• [WHAT TO WORK ON] Exactly as written, copy the lines that run from the start of the data below to the line containing "Definition handle_body (socks", both ends included.

Dataset entries
::::
(* ===== verification/Handshake.v ===== *)
(** * A new connection: [Testimony.handle] of socket/daemon.go

    The server's half of the handshake over a connection: version byte, fanout
    size, block size and block count, the client's fanout index, and the AF_PACKET
    descriptor of the chosen socket.  Every early return closes the connection
    (the deferred function); only the hand-over to [sock.newConns] keeps it. *)

From stdpp Require Import base list numbers option strings.
From Stdlib Require Import ZArith Lia.
From S2P Require Import Prelude Bytes Protocol Cmsg Link Strconv AFPacket Config.

Definition protocolVersion : Z := 2.

(** How [handle] ends when it does not hand the connection over. *)
Inductive handle_error :=
  | VersionFailed (e : io_error)
  | PanicNoSockets                       (* socks[0] of an empty slice *)
  | SizesFailed (e : send_error)
  | ClosedEarly                          (* the client only wanted the sizes *)
  | IndexReadFailed (e : io_error)
  | UnexpectedType (tl : Z)
  | InvalidIndex (idx : Z)
  | FdFailed (e : io_error).

(** The two words of the fanout message; the array has eight bytes. *)
Definition fanout_words (msg : list byte) : Z * Z :=
  (Uint32 (take 4 msg), Uint32 (drop 4 msg)).

Definition send32 (typ val : Z) : prog link send_error unit := try (λ k, SendUint32 k typ val).

Definition read_index_error (e : io_error) : handle_error :=
  match e with EOF => ClosedEarly | e => IndexReadFailed e end.

(** The body of [handle]; the result is the socket whose [newConns] gets [c]. *)
Definition handle_body (socks : list sock) : prog link handle_error sock :=
  wrap VersionFailed (link_write [byte_of protocolVersion]);;
  match socks with
  | [] => exit PanicNoSockets
  | s0 :: _ =>
      let conf := sock_conf s0 in
      wrap SizesFailed (send32 TypeFanoutSize (uint32 (Z.of_nat (length socks))));;
      wrap SizesFailed (send32 TypeBlockSize (uint32 (BlockSize conf)));;
      wrap SizesFailed (send32 TypeNumBlocks (uint32 (NumBlocks conf)));;
      wrap SizesFailed (try (λ k, SendType k TypeWaitingForFanoutIndex));;
      msg ← wrap read_index_error (link_read 8);
      let '(valA, valB) := fanout_words msg in
      check (negb (valA =? ToTL TypeFanoutIndex 4)) (UnexpectedType valA);;
      let idx := valB in
      check ((idx <? 0) || (Z.of_nat (length socks) <=? idx)) (InvalidIndex idx);;
      match socks !! Z.to_nat idx with
      | None => exit (InvalidIndex idx)
      | Some sock =>
          wrap FdFailed (link_write_msg [byte_of 0] (UnixRights [sock_fd sock]));;
          mret sock
      end
  end.

(** With the deferred function. *)
Definition handle (socks : list sock) (k : link) : link * (sock + handle_error) :=
  match handle_body socks k with
  | (k, inl sock) => (k, inl sock)
  | (k, inr e) => (link_close k, inr e)
  end.

(** ** What the server says *)

(** The four messages after the version byte. *)
Definition sizes (n blockSize numBlocks : Z) : list tlv :=
  [(TypeFanoutSize, put_uint32 (uint32 n)); (TypeBlockSize, put_uint32 (uint32 blockSize));
   (TypeNumBlocks, put_uint32 (uint32 numBlocks)); (TypeWaitingForFanoutIndex, [])].

Definition greeting (socks : list sock) : list byte :=
  byte_of protocolVersion ::
  match socks with
  | [] => []
  | s0 :: _ => encode_all (sizes (Z.of_nat (length socks)) (BlockSize (sock_conf s0))
                             (NumBlocks (sock_conf s0)))
  end.

(** The client's answer. *)
Definition index_msg (idx : Z) : list byte := put_uint32 (ToTL TypeFanoutIndex 4) ++ put_uint32 idx.

Lemma sizes_valid (n b m : Z) : Forall tlv_valid (sizes n b m).
Proof.
  unfold sizes. repeat apply Forall_cons_2; [..|apply Forall_nil_2]; (split; [left|]);
    vm_compute; try split; congruence.
Qed.

(** The part of [handle_body] up to the client's answer. *)
Definition greet (socks : list sock) (conf : SocketConfig) : prog link handle_error unit :=
  wrap VersionFailed (link_write [byte_of protocolVersion]);;
  wrap SizesFailed (send32 TypeFanoutSize (uint32 (Z.of_nat (length socks))));;
  wrap SizesFailed (send32 TypeBlockSize (uint32 (BlockSize conf)));;
  wrap SizesFailed (send32 TypeNumBlocks (uint32 (NumBlocks conf)));;
  wrap SizesFailed (try (λ k, SendType k TypeWaitingForFanoutIndex)).

(** And the rest. *)
Definition answer (socks : list sock) : prog link handle_error sock :=
  msg ← wrap read_index_error (link_read 8);
  let '(valA, valB) := fanout_words msg in
  check (negb (valA =? ToTL TypeFanoutIndex 4)) (UnexpectedType valA);;
  check ((valB <? 0) || (Z.of_nat (length socks) <=? valB)) (InvalidIndex valB);;
  match socks !! Z.to_nat valB with
  | None => exit (InvalidIndex valB)
  | Some sock =>
      wrap FdFailed (link_write_msg [byte_of 0] (UnixRights [sock_fd sock]));;
      mret sock
  end.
::::
• [EXERCISE ANSWER]
(* ===== verification/Handshake.v ===== *)
(** * A new connection: [Testimony.handle] of socket/daemon.go

    The server's half of the handshake over a connection: version byte, fanout
    size, block size and block count, the client's fanout index, and the AF_PACKET
    descriptor of the chosen socket.  Every early return closes the connection
    (the deferred function); only the hand-over to [sock.newConns] keeps it. *)

From stdpp Require Import base list numbers option strings.
From Stdlib Require Import ZArith Lia.
From S2P Require Import Prelude Bytes Protocol Cmsg Link Strconv AFPacket Config.

Definition protocolVersion : Z := 2.

(** How [handle] ends when it does not hand the connection over. *)
Inductive handle_error :=
  | VersionFailed (e : io_error)
  | PanicNoSockets                       (* socks[0] of an empty slice *)
  | SizesFailed (e : send_error)
  | ClosedEarly                          (* the client only wanted the sizes *)
  | IndexReadFailed (e : io_error)
  | UnexpectedType (tl : Z)
  | InvalidIndex (idx : Z)
  | FdFailed (e : io_error).

(** The two words of the fanout message; the array has eight bytes. *)
Definition fanout_words (msg : list byte) : Z * Z :=
  (Uint32 (take 4 msg), Uint32 (drop 4 msg)).

Definition send32 (typ val : Z) : prog link send_error unit := try (λ k, SendUint32 k typ val).

Definition read_index_error (e : io_error) : handle_error :=
  match e with EOF => ClosedEarly | e => IndexReadFailed e end.

(** The body of [handle]; the result is the socket whose [newConns] gets [c]. *)
Definition handle_body (socks : list sock) : prog link handle_error sock :=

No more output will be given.